- PROBLEM TO SOLVE
Would you output the entries below only from the line containing "Definition rec_encode (m" through the line containing "Definition vm_decode (l", exactly as they stand and with both ends included?

- DATA SECTION

Definition with_answer (id : nat) (resp : SipResponse) (v : View) : View :=
  mkView (v_answers v ++ [(id, resp)]) (v_forwards v) (v_tasks v) (v_next v) (v_rc v) (v_pracked v).
Definition with_tasks (f : gmap nat InTask -> gmap nat InTask) (v : View) : View :=
  mkView (v_answers v) (v_forwards v) (f (v_tasks v)) (v_next v) (v_rc v) (v_pracked v).
Definition with_rc (f : gmap string Rc100relState -> gmap string Rc100relState) (v : View) : View :=
  mkView (v_answers v) (v_forwards v) (v_tasks v) (v_next v) (f (v_rc v)) (v_pracked v).

Lemma view_emit o : answer_of o = None -> forward_of o = None -> quiet (emit o).
Proof. intros Ha Hf w. unfold view. cbn. rewrite !omap_app. cbn. by rewrite Ha, Hf, !app_nil_r. Qed.
Lemma view_accepted : quiet accepted.
Proof. done. Qed.
Lemma view_awaited : quiet awaited.
Proof. done. Qed.
Lemma view_draw : quiet draw.
Proof. done. Qed.
Lemma view_draw_rnd : quiet draw_rnd.
Proof. done. Qed.
Lemma quiet_tables f : quiet (modify (set_tables f)).
Proof. done. Qed.
Lemma quiet_books f : quiet (modify (set_books f)).
Proof. done. Qed.
Lemma quiet_closing f : quiet (modify (set_closing f)).
Proof. done. Qed.
Lemma quiet_pending f : quiet (modify (set_waits (set_pending f))).
Proof. done. Qed.
Lemma quiet_in_flight f : quiet (modify (set_waits (set_in_flight f))).
Proof. done. Qed.
Lemma quiet_notify id : quiet (modify (set_waits (notify id))).
Proof. done. Qed.
Lemma view_each {A} (f : A -> handling unit) l : (forall a, quiet (f a)) -> quiet (each f l).
Proof. intros Hf. induction l; cbn [each]; eauto with frame typeclass_instances. Qed.

Create HintDb inbound.
#[export] Hint Resolve follows_ret follows_bind follows_attempt follows_get follows_from_outcome follows_fail : inbound.
#[export] Hint Resolve view_emit view_accepted view_awaited view_draw view_draw_rnd quiet_tables quiet_books quiet_closing
  quiet_pending quiet_in_flight quiet_notify view_each : inbound.

Ltac quiets := follow_steps ltac:(eauto with inbound typeclass_instances).

Lemma view_count f : quiet (count f).
Proof. unfold count. quiets. Qed.
Lemma view_log_end id o now : quiet (log_end id o now).
Proof. unfold log_end. quiets. Qed.
Lemma quiet_drop_pending id : quiet (drop_pending id).
Proof. unfold drop_pending. quiets. Qed.
Lemma view_stop_bridge b : quiet (stop_bridge b).
Proof. unfold stop_bridge. quiets. Qed.
Lemma quiet_tell ws msg : quiet (tell ws msg).
Proof. unfold tell. quiets. Qed.
Lemma quiet_reply request remote resp : quiet (reply request remote resp).
Proof. unfold reply. quiets. Qed.
#[export] Hint Resolve view_count view_log_end quiet_drop_pending view_stop_bridge quiet_tell quiet_reply : inbound.
Lemma quiet_reply_with request remote status why allow : quiet (reply_with request remote status why allow).
Proof. unfold reply_with. quiets. Qed.
Lemma quiet_refused id status now : quiet (refused id status now).
Proof. unfold refused. quiets. Qed.
#[export] Hint Resolve quiet_reply_with quiet_refused : inbound.

Section inbound.
Context (parse_hm : string -> option Z) (cfg : InConfig).
(** Whatever the order in which recordings are started and stopped, packets come
    and their tasks go on, a recording that ended well stays readable under its id:
    its file holds the decoded voice of the packets that were taken for it, and of no
    other call, but for those still in the queue when it ended; its duration is that
    of the voice, and no later recording overwrites it. *)
Theorem recordings_kept (evs : list RecEvent) (i : nat) (t : RecTask) (result : option RecordingFile)
    (Hev : Forall rec_event_ok evs) (Hst : Z.of_nat (started evs) + 1 < 2 ^ 64) (Hn : 36 + 2 * Z.of_nat (length (voice (fed evs))) < 2 ^ 32) :
  let '(os, r) := rec_run to_json transcriber recorder_new evs in
  rec_tasks r !! i = Some t -> rt_phase t = RecDone result ->
  exists meta h, result = Some meta /\ taken_by i os = h ++ rt_queue t /\ rf_recording_id meta = rf_recording_id (rt_file t) /\
    get from_json (rec_files r) (rf_recording_id meta) = Ok (Some (meta, named (rf_recording_id meta) EXT_WAV)) /\
    (f ← rec_files r !! named (rf_recording_id meta) EXT_WAV; read_wav f) = Some (voice h) /\
    rf_duration_ms meta = Z.of_nat (length (voice h)) * 1000 / SAMPLE_RATE.
Proof.
  pose proof (run_ok evs [] recorder_new recorder_new_ok Hev Hst (fun _ => Hn)) as H. destruct (rec_run _ _ _ _) as [os r]. intros Ht Hp.
  destruct (ro_task _ _ H i t Ht) as [(_ & _ & Hph) _]. rewrite Hp in Hph. destruct Hph as (meta & h & Hr & Hid & Hl & Hg & Hw & Hd).
  by exists meta, h.
Qed.
End kept.

(** ** Examples *)

Section example.

(** Some codec for the metadata. *)
Definition rec_key (m : RecordingFile) : string * string * string * Z * Z := (rf_recording_id m, rf_call_id m, rf_remote_number m, rf_started_at m, rf_duration_ms m).
Definition rec_encode (m : RecordingFile) : list Z := [Z.pos (encode (rec_key m))].
Definition rec_decode (l : list Z) : option RecordingFile :=
  match l with [Z.pos p] => '(a, b, c, d, e) ← decode p; Some (mkRecording a b c d e) | _ => None end.
Definition vm_key (m : VoicemailFile) : string * string * Z * Z := (vf_call_id m, vf_remote_number m, vf_recorded_at m, vf_duration_ms m).
Definition vm_encode (m : VoicemailFile) : list Z := [Z.pos (encode (vm_key m))].
Definition vm_decode (l : list Z) : option VoicemailFile :=
  match l with [Z.pos p] => '(a, b, c, d) ← decode p; Some (mkVoicemail a b c d) | _ => None end.
Lemma rec_codec m : rec_decode (rec_encode m) = Some m.
Proof. unfold rec_decode, rec_encode. rewrite decode_encode. by destruct m. Qed.
Lemma vm_codec m : vm_decode (vm_encode m) = Some m.
Proof. unfold vm_decode, vm_encode. rewrite decode_encode. by destruct m. Qed.

Definition pcmu_datagram (seq : Z) (voice : list Z) : list Z := [0x80; 0; 0; seq; 0; 0; 0; 0; 0; 0; 0; 1] ++ voice.
Definition pcma_datagram : list Z := [0x80; 8; 0; 9; 0; 0; 0; 0; 0; 0; 0; 1; 0x55].

(** A message of two packets, with one of another codec and one stop between them. *)
Lemma voicemail_keeps_message_witness :
  let l := [(pcmu_datagram 1 [0xFF; 0x80], 0%nat); (pcma_datagram, 0%nat); (pcmu_datagram 2 [0x00], 1%nat)] in
  spoken (map fst l) = [0; 32124; -32124] /\
  exists files', run_recording_loop vm_encode None "a" "b" 7 (map (fun p => VmDatagram p.1 None p.2) l ++ [VmStop]) None None None ∅ =
    Some (Some (mkVoicemail "a" "b" 7 0), files') /\
  get vm_decode files' "a" = Ok (Some (mkVoicemail "a" "b" 7 0, "a.wav")) /\
  (f ← files' !! "a.wav"; read_wav f) = Some (spoken (map fst l)).
Proof.
  intros l. split; [vm_compute; reflexivity|].
  apply (voicemail_keeps_message vm_encode vm_decode None vm_codec "a" "b" 7 l VmStop [] ∅); [|done | vm_compute; reflexivity].
  repeat constructor; done.
Defined.

Definition pcmu_packet (seq : Z) (voice : list Z) : RtpPacket := default (mkRtp 0 false 0 0 0 []) (match from_bytes (pcmu_datagram seq voice) with Ok p => Some p | _ => None end).

(** Two recordings at once; the second is told to stop with a packet in its queue. *)
Definition recorder_evs : list RecEvent :=
  [RecStart "a" "x" 5 None; RecStart "b" "y" 5 None; RecFeed "a" (pcmu_packet 1 [0xFF; 0x80]); RecFeed "b" (pcmu_packet 1 [0x00]);
   RecTake 0; RecWrote 0 None None None; RecTake 1; RecWrote 1 None None None; RecFeed "b" (pcmu_packet 2 [0xFF]); RecStop "b"; RecStopped 1 None None;
   RecExpired 0 None None; RecFeed "a" (pcmu_packet 2 [0x80])].
Definition recorder_end : list RecOutput * CallRecorder := rec_run rec_encode None recorder_new recorder_evs.

Lemma recordings_kept_witness :
  match rec_tasks recorder_end.2 !! 1%nat with
  | Some t => map sequence (rt_queue t) = [2] /\
      exists meta h, Some (mkRecording "b-5-1" "b" "y" 5 0) = Some meta /\ taken_by 1 recorder_end.1 = h ++ rt_queue t /\ rf_recording_id meta = rf_recording_id (rt_file t) /\
        get rec_decode (rec_files recorder_end.2) (rf_recording_id meta) = Ok (Some (meta, named (rf_recording_id meta) EXT_WAV)) /\
        (f ← rec_files recorder_end.2 !! named (rf_recording_id meta) EXT_WAV; read_wav f) = Some (voice h) /\
        rf_duration_ms meta = Z.of_nat (length (voice h)) * 1000 / SAMPLE_RATE
  | None => False
  end.
Proof.
  destruct (rec_tasks recorder_end.2 !! 1%nat) as [t|] eqn:Ht; [|vm_compute in Ht; discriminate].
  assert (rt_phase t = RecDone (Some (mkRecording "b-5-1" "b" "y" 5 0)) /\ map sequence (rt_queue t) = [2]) as [Hp Hq].
  { revert Ht. vm_compute. intros [= <-]. done. }
  split; [done|]. unfold recorder_end in *.
  assert (Forall rec_event_ok recorder_evs) as Hev by (repeat constructor; done).
  pose proof (recordings_kept rec_encode rec_decode None rec_codec recorder_evs 1 t (Some (mkRecording "b-5-1" "b" "y" 5 0)) Hev
    ltac:(vm_compute; reflexivity) ltac:(vm_compute; reflexivity)) as H.
  destruct (rec_run rec_encode None recorder_new recorder_evs) as [os r]. exact (H Ht Hp).
Defined.

(** A recording that reached its longest duration stays the recording of its call: a
    second one is refused until somebody stops the first. *)
Lemma expired_recording_blocks :
  (rec_step rec_encode None recorder_end.2 (RecStart "a" "x" 6 None)).1 = [RecRefused (AlreadyRecording "a")].
Proof. vm_compute. reflexivity. Qed.

(** A stop that comes while a datagram is written is not heard: the message goes on
    with the packets that come after it. *)
Lemma stop_while_writing_is_lost :
  match wav_create None with
  | (_, w) => (recording_loop w 0 [VmDatagram (pcmu_datagram 1 [0xFF]) None 1; VmDatagram (pcmu_datagram 2 [0xFF]) None 0]).1 .1 = false
  end.
Proof. vm_compute. reflexivity. Qed.
End example.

- RESPONSE BELOW
Definition rec_encode (m : RecordingFile) : list Z := [Z.pos (encode (rec_key m))].
Definition rec_decode (l : list Z) : option RecordingFile :=
  match l with [Z.pos p] => '(a, b, c, d, e) ← decode p; Some (mkRecording a b c d e) | _ => None end.
Definition vm_key (m : VoicemailFile) : string * string * Z * Z := (vf_call_id m, vf_remote_number m, vf_recorded_at m, vf_duration_ms m).
Definition vm_encode (m : VoicemailFile) : list Z := [Z.pos (encode (vm_key m))].
Definition vm_decode (l : list Z) : option VoicemailFile :=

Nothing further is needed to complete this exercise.